This Isn’t Working
For a whole year, I waited for the all-over pain and muscle weakness to clear up, but they gnawed at me relentlessly until I just couldn’t take it anymore. My disinclination to complain went out the window when the Universe started dangling my quality of life over the shitter by a half-chewed strand of Twizzler Pull ‘n Peel. I cut my daily three laps around the half-mile path at Hessel Park down to one, and then eventually even that short distance had to be broken into parts by resting at every available park bench along the path. “I don’t know what’s wrong with me,” I told Dan. “But I can’t do it. I am so out of shape.”
If walking was a chore, climbing the stairs was nearly impossible. At work, I only used the elevator. At home I gripped the handrail with both hands like it was a tug-of-war rope and pulled myself up to our second-floor apartment. I had to fold over at the waste to blow dry my hair in the morning before work. My arms and shoulders were too weak to hold the hairdryer over my head.
“Fibromyalgia,” the nurse practitioner said. “I’m going to order a few blood tests and refer you to Dr. Lassiter, a rheumatologist.” She told me that she’d recently had to refer another young woman for the same thing. “The rheumatologist put her on Cymbalta. She said it’s helping some.” The nurse typed a few things into her computer and then added, “The doctor is a little…old school,” she added. “Don’t be afraid to assert yourself.”

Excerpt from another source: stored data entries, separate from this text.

(** A loop whose rounds lower a measure of their own. *)
Lemma bounded_loop {E S A} (body : S -> M W E (S + A)) (size : S -> W -> nat)
  (I : S -> W -> Prop) :
  (forall st s, I st (world s) -> enough s ->
     ends overflow_checks (body st s).1 /\ (mu (world (body st s).2) <= mu (world s))%nat) ->
  (forall st s st' s', I st (world s) -> body st s = (Done (Ok (inl st')), s') ->
     I st' (world s') /\ (size st' (world s') < size st (world s))%nat) ->
  forall n st s, I st (world s) -> enough s -> (size st (world s) < n)%nat ->
  ends overflow_checks (loop n body st s).1 /\ (mu (world (loop n body st s).2) <= mu (world s))%nat.
Proof.
  intros Hb Hr. induction n as [|n IH]; intros st s HI Hs Hn; [lia|]. cbn. unfold bind.
  destruct (Hb st s HI Hs) as [He Hle].
  destruct (body st s) as [[[[st'|a]|e]| |] s1] eqn:E1; cbn in *; try done.
  destruct (Hr st s st' s1 HI E1) as [HI' Hlt].
  destruct (IH st' s1) as [He' Hle']; [done|unfold enough in *; lia|lia|]. split; [done|lia].
Qed.

Lemma bounded_of {E A} (m : M W E A) :
  calm m -> respects (fun s s' => mu (world s') <= mu (world s))%nat m ->
  (forall s, enough s -> (m s).1 <> OutOfFuel) -> bounded m.
Proof.
  intros Hc Hr Hf s Hs. split; [|apply Hr]. specialize (Hc s). specialize (Hf s Hs).
  by destruct (m s).1.
Qed.
End Measure.

(** The measures: what remains of the clock and the interruptions; with the
    length of a listing, as long as nothing has been created. *)
Definition mu1 (w : W) : nat := (remaining w + listed w)%nat.
Definition mu2 (w : W) : nat := remaining w.
(** ** Streams *)

Lemma achieves_write n p o k σ b : b <> [] -> left (n + 1) p o k σ ->
  achieves σ (write f b) (moves n p o k retried (sends o b k)).
Proof.
  intros Hb Hl. apply achieves_bind. eapply achieves_mono.
  { apply (achieves_stalling n p o k σ _ _ (fun r => exists j, r = Ok j /\ (0 < j <= length b)%nat)
      (fun r => exists e, r = Err e /\ transient blocking e)
      (fun r => match r with Ok j => o ++ take j b | Err _ => o end) (fun _ => k) Hl).
    intros m q w Hm Hw. destruct (prompt_write _ _ _ _ _ b Hm Hb Hw) as (r & w' & E1 & Hr).
    exists r, w'. split; [done|]. destruct Hr as [(j & -> & ? & ?)|(e & -> & ? & ? & ?)]; eauto 10. }
  intros x σ1 (r & -> & [[(j & -> & Hj) Hl1]|((e & -> & He) & Hp & Hl1)]); apply achieves_lift; cbn.
  - left. exists j, (o ++ take j b), k. done.
  - right. exists (Os e). split_and!; [done|by exists e|done|done].
Qed.

Lemma achieves_read n p o k σ l : (0 < l)%nat -> (k < length (answer o))%nat -> left (n + 1) p o k σ ->
  achieves σ (read f l) (moves n p o k retried (receives answer o k l)).
Proof.
  intros Hl0 Hk Hl. apply achieves_bind. eapply achieves_mono.
  { apply (achieves_stalling n p o k σ _ _
      (fun r => exists b, r = Ok b /\ b <> [] /\ (length b <= l)%nat /\ b `prefix_of` drop k (answer o))
      (fun r => exists e, r = Err e /\ transient blocking e)
      (fun _ => o) (fun r => match r with Ok b => (k + length b)%nat | Err _ => k end) Hl).
    intros m q w Hm Hw. destruct (prompt_read _ _ _ _ _ l Hm Hl0 Hk Hw) as (r & w' & E1 & Hr).
    exists r, w'. split; [done|].
    destruct Hr as [(b & -> & ? & ? & ? & ?)|(e & -> & ? & ? & ?)]; [left|right]; eauto 10. }
  intros x σ1 (r & -> & [[(b & -> & Hb) Hl1]|((e & -> & He) & Hp & Hl1)]); apply achieves_lift; cbn.
  - left. exists b, o, (k + length b)%nat. destruct Hb as (? & ? & ?). by split_and!.
  - right. exists (Os e). split_and!; [done|by exists e|done|done].
Qed.
End Achieves.

(** Streams over the socket that take at most [cost] calls for a transfer,
    and otherwise fail with [Interrupted], as long as at most [patience]
    calls stall. *)
Definition interrupted (e : io_error) : Prop := kind e = Interrupted.

Class LiveWrite {W T} `{Prompt W f path answer blocking base d lo hi} `{Write W T} (t : T) (cost patience : N) := {
  live_write_cost : cost <= allowance;
  live_write n p o k σ b : p <= patience -> b <> [] -> left (n + cost) p o k σ ->
    achieves σ (write_ t b) (moves n p o k interrupted (sends o b k));
}.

“Yeah, I know the type,” I said grabbing my chart and taking it to the check out desk to schedule my first appointment with Dr. Lassiter.
I didn’t know the type, as it turned out. I would end up firing Dr. Lassiter after a particularly infuriating fourth visit. But I did spend several months under his care before any of that drama unfolded. The nurse practitioner who had referred me had already noted that she suspected fibromyalgia, so Lassiter wasn’t exactly coming at my problem from a perspective of curiosity or a desire to root out the truth. (God damnit, House totally ruined me as a patient.) Lassiter asked me a few uninterested questions about where I hurt (hint: everywhere) and he did a quick physical examination which involved poking his bony-ass fingers into various places on my body: neck, shoulders, lower back, hips, and near major joints like my elbows and knees. Places I later learned were considered trigger points for fibromyalgia patients. When he did this in the spots near my shoulders, neck, elbows, knees, and hips, I practically crumpled from the intensity of the pain. Pulling away and shrieking, I asked for a second to recover.
“I have to test,” he said. There was no sympathy in his voice. Just and annoyed defensiveness. My back was to him, but I’m fairly certain I heard him rolling his eyes at me.
When he finished jabbing me, he told me I had fibromyalgia. It didn’t shock me, of course, I had been expecting it. I would have to live with the diagnosis for a while before I eventually came to resent it. He handed me a glossy pamphlet titled “Living with Fibromyalgia.” There was a middle aged woman on the front cover. She wore yoga pants and a form-fitting, long sleeved top. Her face was twisted up in a show of pain as she grabbed her trapezius between her neck and her left shoulder.
“You can read that,” Dr. Lassiter said pointing at the brochure in my hands before walking out of the exam room without explanation. Was he leaving me alone with my thoughts? Taking a piss? Visiting with another patient? Asking his receptionist to order him lunch?
About five minutes later her returned, taking a seat in his chair. “Do you feel depressed?” he asked, apropos of nothing it seemed to me.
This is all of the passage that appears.